Kok, Auke wrote:
Jeff Garzik wrote:
Can knowledgeable people characterize the PCIe adapters somehow? Is that "ICH8-era and later", or does it go back further than that?

ich8 and 9 are consistent with 82571/2/3 - on-board nic's based on the 82571 design with different PHY's, and added features for the newer demands. A driver split here would be possible but not justified IMHO.

> if you want a quick view of features by chipset type, open the patch
> and search forward to /e1000_setup_flags/.

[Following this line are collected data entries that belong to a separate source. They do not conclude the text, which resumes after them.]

(* ===== verification/Registry.v ===== *)
(** * Static cluster registry (crates/mobula-core/src/registry.rs)

    Host lookup, validation of the registry as security-sensitive input, token
    indirection through the environment, and the literal-IP denylist with the
    standard library's address parser. *)

From S2P Require Import Prelude Float64 Core.
#[local] Open Scope Z_scope.

Record ClusterEndpoint := {
  ep_id : ClusterId;
  ep_hostname : string;
  ep_api_base_url : string;
  ep_auth_token : option string;
  ep_auth_token_env : option string;
}.

Definition ClusterRegistry : Type := list ClusterEndpoint.

Inductive RegistryError :=
| DuplicateHostname (h : string)
| DuplicateId (id : string)
| InvalidUrl (id url reason : string)
| CleartextToken (id : string)
| InvalidHostname (id hostname : string)
| ConflictingTokenSource (id : string)
| MissingTokenEnv (id var : string).

Inductive TokenSourceNote := Plaintext (id : string) | FromEnv (id var : string).

(** ** Byte-string helpers *)

(** [s.split(c).next()]: the part before the first [c]. *)
Fixpoint before (c : ascii) (l : list ascii) : list ascii :=
  match l with
  | [] => []
  | x :: l' => if Ascii.eqb x c then [] else x :: before c l'
  end.
(** [s.rsplit_once(c)] for the last [c]. *)
Fixpoint after (c : ascii) (l : list ascii) : option (list ascii) :=
  match l with
  | [] => None
  | x :: l' => if Ascii.eqb x c then Some l' else after c l'
  end.
Definition rsplit_once (c : ascii) (l : list ascii) : option (list ascii * list ascii) :=
  match after c (reverse l) with
  | None => None
  | Some h => Some (reverse h, reverse (before c (reverse l)))
  end.
Definition count_byte (c : ascii) (l : list ascii) : nat := length (filter (fun x => x = c) l).
Definition has_byte (c : ascii) (l : list ascii) : bool := existsb (Ascii.eqb c) l.
(** [chars().any(char::is_whitespace)]. *)
Fixpoint has_whitespace (l : list ascii) : bool :=
  match l with
  | [] => false
  | _ :: l' => match ws_width l with Some _ => true | None => has_whitespace l' end
  end.
(** [s.split_once("://")], the second half. *)
Fixpoint after_scheme (l : list ascii) : option (list ascii) :=
  match strip_prefix_bytes (bytes_of "://") l with
  | Some r => Some r
  | None => match l with [] => None | _ :: l' => after_scheme l' end
  end.

Definition strip_port (host : string) : string :=
  let l := bytes_of host in
  match strip_prefix_bytes ["["%char] l with
  | Some rest => str_of (before "]" rest)
  | None =>
      if Nat.eqb (count_byte ":" l) 1 then
        match rsplit_once ":" l with
        | Some (h, port) =>
            if negb (Nat.eqb (length port) 0) && forallb is_ascii_digit port
            then str_of h else host
        | None => host
        end
      else host
  end.

Definition authority_host (authority : list ascii) : list ascii :=
  match strip_prefix_bytes ["["%char] authority with
  | Some rest => before "]" rest
  | None => before ":" authority
  end.

(** ** [str::parse::<IpAddr>] *)

Definition to_digit (radix : Z) (c : ascii) : option Z :=
  let n := Z.of_N (N_of_ascii c) in
  let v := if Z.leb 48 n && Z.leb n 57 then n - 48
           else if Z.leb 97 n && Z.leb n 122 then n - 87
           else if Z.leb 65 n && Z.leb n 90 then n - 55 else 99 in
  if Z.ltb v radix then Some v else None.

(** Digits greedily, failing past [max_digits] or [bound]. *)
Fixpoint read_digits (radix bound : Z) (max_digits : nat) (acc : Z) (count : nat) (l : list ascii)
  : option (Z * nat * list ascii) :=
  match l with
  | [] => Some (acc, count, [])
  | c :: l' =>
      match to_digit radix c with
      | None => Some (acc, count, l)
      | Some d =>
          let acc' := acc * radix + d in
          if Z.ltb bound acc' then None
          else if Nat.ltb max_digits (S count) then None
          else read_digits radix bound max_digits acc' (S count) l'
      end
  end.
Definition read_number (radix bound : Z) (max_digits : nat) (allow_zero_prefix : bool)
    (l : list ascii) : option (Z * list ascii) :=
  match read_digits radix bound max_digits 0 0 l with
  | Some (v, count, rest) =>
      if Nat.eqb count 0 then None
      else if negb allow_zero_prefix && bool_decide (head l = Some "0"%char) && Nat.ltb 1 count
      then None else Some (v, rest)
  | None => None
  end.

Definition read_separator (sep : ascii) (index : nat) (l : list ascii) : option (list ascii) :=
  match index with O => Some l | S _ => strip_prefix_bytes [sep] l end.

Definition read_octet (index : nat) (l : list ascii) : option (Z * list ascii) :=
  read_separator "." index l ≫= read_number 10 255 3 false.

Definition read_ipv4 (l : list ascii) : option (list Z * list ascii) :=
  '(a, l1) ← read_octet 0 l;
  '(b, l2) ← read_octet 1 l1;
  '(c, l3) ← read_octet 2 l2;
  '(d, l4) ← read_octet 3 l3;
  Some ([a; b; c; d], l4).

(** [read_groups]: the groups read, whether they end in an IPv4 part, the rest. *)
Fixpoint read_groups (remaining : nat) (index : nat) (l : list ascii) : list Z * bool * list ascii :=
  match remaining with
  | O => ([], false, l)
  | S remaining' =>
      let v4 := match remaining' with
                | O => None
                | S _ => read_separator ":" index l ≫= read_ipv4
                end in
      match v4 with
      | Some ([a; b; c; d], rest) => ([a * 256 + b; c * 256 + d], true, rest)
      | _ =>
          match read_separator ":" index l ≫= read_number 16 65535 4 true with
          | Some (g, rest) =>
              let '(gs, v4, rest') := read_groups remaining' (S index) rest in (g :: gs, v4, rest')
          | None => ([], false, l)
          end
      end
  end.

Definition read_ipv6 (l : list ascii) : option (list Z * list ascii) :=
  let '(hd, head_v4, rest) := read_groups 8 0 l in
  if Nat.eqb (length hd) 8 then Some (hd, rest)
  else if head_v4 then None
  else
    rest' ← strip_prefix_bytes [":"%char; ":"%char] rest;
    let '(tl, _, rest'') := read_groups (8 - (length hd + 1)) 0 rest' in
    Some (hd ++ replicate (8 - length hd - length tl) 0 ++ tl, rest'').

Inductive IpAddr := V4 (octets : list Z) | V6 (segments : list Z).

(** The whole input must be one address; IPv4 is tried first. *)
Definition parse_ip (l : list ascii) : option IpAddr :=
  match read_ipv4 l with
  | Some (o, []) => Some (V4 o)
  | Some _ => None
  | None => match read_ipv6 l with Some (s, []) => Some (V6 s) | _ => None end
  end.

Definition is_denied_southbound_ip (ip : IpAddr) : bool :=
  match ip with
  | V4 (o0 :: o1 :: _) =>
      (Z.eqb o0 169 && Z.eqb o1 254) || (Z.eqb o0 100 && Z.leb 64 o1 && Z.ltb o1 128)
  | V6 (s0 :: _) => Z.eqb (Z.land s0 0xffc0) 0xfe80
  | _ => false
  end.

(** ** The registry *)

Definition eq_ignore_ascii_case (a b : string) : bool :=
  String.eqb (to_ascii_lowercase a) (to_ascii_lowercase b).

Definition by_hostname (r : ClusterRegistry) (host : string) : option ClusterEndpoint :=
  find (fun c => eq_ignore_ascii_case (ep_hostname c) (strip_port host)) r.

Definition by_id (r : ClusterRegistry) (id : ClusterId) : option ClusterEndpoint :=
  find (fun c => String.eqb (ep_id c) id) r.

(** [resolve_auth_tokens], with the process environment as [env]; the entries
    before a failing one keep the tokens already read. *)
Fixpoint resolve_auth_tokens (env : string -> option string) (r : ClusterRegistry)
  : result RegistryError unit * ClusterRegistry :=
  match r with
  | [] => (Ok tt, [])
  | c :: r' =>
      let continue c' := let '(res, r'') := resolve_auth_tokens env r' in (res, c' :: r'') in
      match ep_auth_token c, ep_auth_token_env c with
      | Some _, Some _ => (Err (ConflictingTokenSource (ep_id c)), r)
      | _, None => continue c
      | None, Some var =>
          match env var with
          | Some token =>
              if is_empty token then (Err (MissingTokenEnv (ep_id c) var), r)
              else continue {| ep_id := ep_id c; ep_hostname := ep_hostname c;
                               ep_api_base_url := ep_api_base_url c; ep_auth_token := Some token;
                               ep_auth_token_env := ep_auth_token_env c |}
          | None => (Err (MissingTokenEnv (ep_id c) var), r)
          end
      end
  end.

Definition token_source_notes (r : ClusterRegistry) : list TokenSourceNote :=
  omap (fun c => match ep_auth_token_env c with
                 | Some var => Some (FromEnv (ep_id c) var)
                 | None => match ep_auth_token c with
                           | Some _ => Some (Plaintext (ep_id c))
                           | None => None
                           end
                 end) r.

(** The authority the validation looks at: up to the first [/]. *)
Definition url_authority (url : string) : list ascii :=
  before "/" (default [] (after_scheme (bytes_of url))).

Definition endpoint_validate (allow_insecure_transport : bool) (c : ClusterEndpoint)
  : result RegistryError unit :=
  let host := bytes_of (ep_hostname c) in
  let url := ep_api_base_url c in
  let invalid reason := Err (InvalidUrl (ep_id c) url reason) in
  let is_https := starts_with "https://" url in
  let is_http := starts_with "http://" url in
  let authority := url_authority url in
  if is_empty (ep_hostname c) || has_whitespace host || has_byte "/" host || has_byte "@" host
     || has_byte "#" host
  then Err (InvalidHostname (ep_id c) (ep_hostname c))
  else if negb is_https && negb is_http then invalid "scheme must be http or https"%string
  else if Nat.eqb (length authority) 0 then invalid "missing host"%string
  else if has_byte "@" authority then invalid "userinfo not allowed"%string
  else if has_byte "#" (bytes_of url) then invalid "fragment not allowed"%string
  else if is_some_and (parse_ip (authority_host authority)) is_denied_southbound_ip
  then invalid "literal IP in a link-local/CGNAT range (169.254.0.0/16, 100.64.0.0/10, fe80::/10) is not a cluster endpoint"%string
  else if bool_decide (is_Some (ep_auth_token c)) && is_http && negb allow_insecure_transport
  then Err (CleartextToken (ep_id c))
  else Ok tt.

(** [validate]: [ids] and [hostnames] are the sets of lowercased names seen. *)
Fixpoint validate_loop (allow : bool) (ids hostnames : gset string) (r : ClusterRegistry)
  : result RegistryError unit :=
  match r with
  | [] => Ok tt
  | c :: r' =>
      let id := to_ascii_lowercase (ep_id c) in
      let h := to_ascii_lowercase (ep_hostname c) in
      if bool_decide (id ∈ ids) then Err (DuplicateId (ep_id c))
      else if bool_decide (h ∈ hostnames) then Err (DuplicateHostname (ep_hostname c))
      else _ ← endpoint_validate allow c;
           validate_loop allow ({[id]} ∪ ids) ({[h]} ∪ hostnames) r'
  end.
Definition validate (r : ClusterRegistry) (allow_insecure_transport : bool)
  : result RegistryError unit := validate_loop allow_insecure_transport ∅ ∅ r.

Example parse_v4 : parse_ip (bytes_of "169.254.169.254") = Some (V4 [169; 254; 169; 254]).
Proof. reflexivity. Qed.
Example parse_v6 : parse_ip (bytes_of "fe80::1") = Some (V6 [65152; 0; 0; 0; 0; 0; 0; 1]).
Proof. reflexivity. Qed.
Example parse_v6_mapped :
  parse_ip (bytes_of "::ffff:10.0.0.1") = Some (V6 [0; 0; 0; 0; 0; 65535; 2560; 1]).
Proof. reflexivity. Qed.
Example parse_not_ip : parse_ip (bytes_of "demo-head-svc") = None.
Proof. reflexivity. Qed.
Example strip_port_host : strip_port "demo.ray:8484" = "demo.ray"%string.
Proof. reflexivity. Qed.
Example strip_port_v6 : strip_port "[fe80::1]:8484" = "fe80::1"%string.
Proof. reflexivity. Qed.

(** ** What validation promises *)

(** What every accepted endpoint satisfies. *)
Definition endpoint_safe (allow : bool) (c : ClusterEndpoint) : Prop :=
  ep_hostname c <> EmptyString /\
  (starts_with "https://" (ep_api_base_url c) = true \/ starts_with "http://" (ep_api_base_url c) = true) /\
  ("@"%char ∉ url_authority (ep_api_base_url c)) /\
  (forall ip, parse_ip (authority_host (url_authority (ep_api_base_url c))) = Some ip ->
     is_denied_southbound_ip ip = false) /\
  (is_Some (ep_auth_token c) -> starts_with "http://" (ep_api_base_url c) = true -> allow = true).

Lemma has_byte_false c l : has_byte c l = false <-> c ∉ l.
Proof.
  unfold has_byte. rewrite <-not_true_iff_false, existsb_elem_of. setoid_rewrite Ascii.eqb_eq.
  split; [intros Hn Hc; apply Hn; eauto|intros Hn (x & Hx & ->); done].
Qed.

Lemma endpoint_validate_ok allow c : endpoint_validate allow c = Ok tt -> endpoint_safe allow c.
Proof.
  unfold endpoint_validate. intros Hv.
  destruct (is_empty (ep_hostname c)) eqn:He; [done|]. cbn [orb] in Hv.
  destruct (has_whitespace _ || _ || _ || _); [done|].
  destruct (negb (starts_with "https://" _) && negb (starts_with "http://" _)) eqn:Hs; [done|].
  destruct (Nat.eqb _ 0); [done|].
  destruct (has_byte "@" _) eqn:Hat; [done|]. destruct (has_byte "#" _); [done|].
  destruct (is_some_and _ _) eqn:Hip; [done|].
  destruct (bool_decide (is_Some (ep_auth_token c)) && _ && _) eqn:Ht; [done|].
  split_and!.
  - by apply is_empty_false.
  - apply andb_false_iff in Hs as [Hs%negb_false_iff|Hs%negb_false_iff]; auto.
  - by apply has_byte_false.
  - intros ip Hp. by rewrite Hp in Hip.
  - intros Htok Hh. rewrite bool_decide_eq_true_2, Hh in Ht by done. by destruct allow.
Qed.

Lemma validate_loop_ok allow ids hosts r :
  validate_loop allow ids hosts r = Ok tt ->
  Forall (endpoint_safe allow) r /\
  NoDup ((to_ascii_lowercase ∘ ep_id) <$> r) /\
  NoDup ((to_ascii_lowercase ∘ ep_hostname) <$> r) /\
  (forall c, c ∈ r -> (to_ascii_lowercase (ep_id c) ∉ ids) /\ (to_ascii_lowercase (ep_hostname c) ∉ hosts)).
Proof.
  revert ids hosts. induction r as [|c r IH]; intros ids hosts Hv; cbn in Hv.
  { split_and!; try constructor; set_solver. }
  case_bool_decide as Hid; [done|]. case_bool_decide as Hh; [done|].
  apply result_bind_Ok in Hv as ([] & Hc & Hv). destruct (IH _ _ Hv) as (Hs & Hn1 & Hn2 & Hfresh).
  split_and!; [constructor; [by apply endpoint_validate_ok|done]|..].
  - rewrite fmap_cons. constructor; [|done].
    intros (c' & Heq & Hin)%list_elem_of_fmap. cbn in Heq. destruct (Hfresh c' Hin). set_solver.
  - rewrite fmap_cons. constructor; [|done].
    intros (c' & Heq & Hin)%list_elem_of_fmap. cbn in Heq. destruct (Hfresh c' Hin). set_solver.
  - intros c' [->|Hin]%elem_of_cons; [done|]. destruct (Hfresh c' Hin). set_solver.
Qed.

Lemma find_unique {A} (p : A -> bool) l x :
  x ∈ l -> p x = true -> (forall y, y ∈ l -> p y = true -> y = x) -> find p l = Some x.
Proof.
  induction l as [|y l IH]; intros Hx Hp Hu; [by apply elem_of_nil in Hx|]. cbn.
  destruct (p y) eqn:Hy; [f_equal; apply Hu; [left|done]|].
  apply elem_of_cons in Hx as [->|Hx]; [congruence|]. apply IH; [done..|]. intros z Hz. apply Hu. by right.
Qed.


Definition demo_endpoint : ClusterEndpoint := {|
  ep_id := "demo"; ep_hostname := "demo.ray.example.com";
  ep_api_base_url := "https://demo-head-svc:8265"; ep_auth_token := Some "secret"%string;
  ep_auth_token_env := None |}.


(** The denylist looks at the text up to the first slash only, and at no
    IPv4-mapped form: these URLs of the cloud metadata address pass. *)
Lemma metadata_address_passes :
  Forall (fun url => validate [{| ep_id := "x"; ep_hostname := "x.example.com";
      ep_api_base_url := url; ep_auth_token := None; ep_auth_token_env := None |}] false = Ok tt)
    ["http://169.254.169.254?q"; "http://[::ffff:169.254.169.254]/latest"]%string.
Proof. repeat constructor; vm_compute; reflexivity. Qed.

I briefly looked over your new driver. I think it might benefit by moving common parts into one or more libraries (or modules) and have separate chip-specific drivers for 82540, 82541, 82542, 82543, 82571 etc. Put all the chip-specific bits in a chip-specific driver and have each driver call into the common (shared) code. The device probe/init/remove would be done by the chip-specific code, not the common code like it is now. When built as a module, the chip-specific parts and the common parts could be built as separate modules; modprobe would load the common parts automatically. Most of the code would be in the common part since these chips are very similar.

Doing the above would lead naturally to a series of patches which will make it easier to review. When Intel release a new device variant in the future, it might be supported by a new, small driver rather than needing modifications to one big monolith. Also, the kernel would be loaded with only the code it needed to support the specific device(s) present.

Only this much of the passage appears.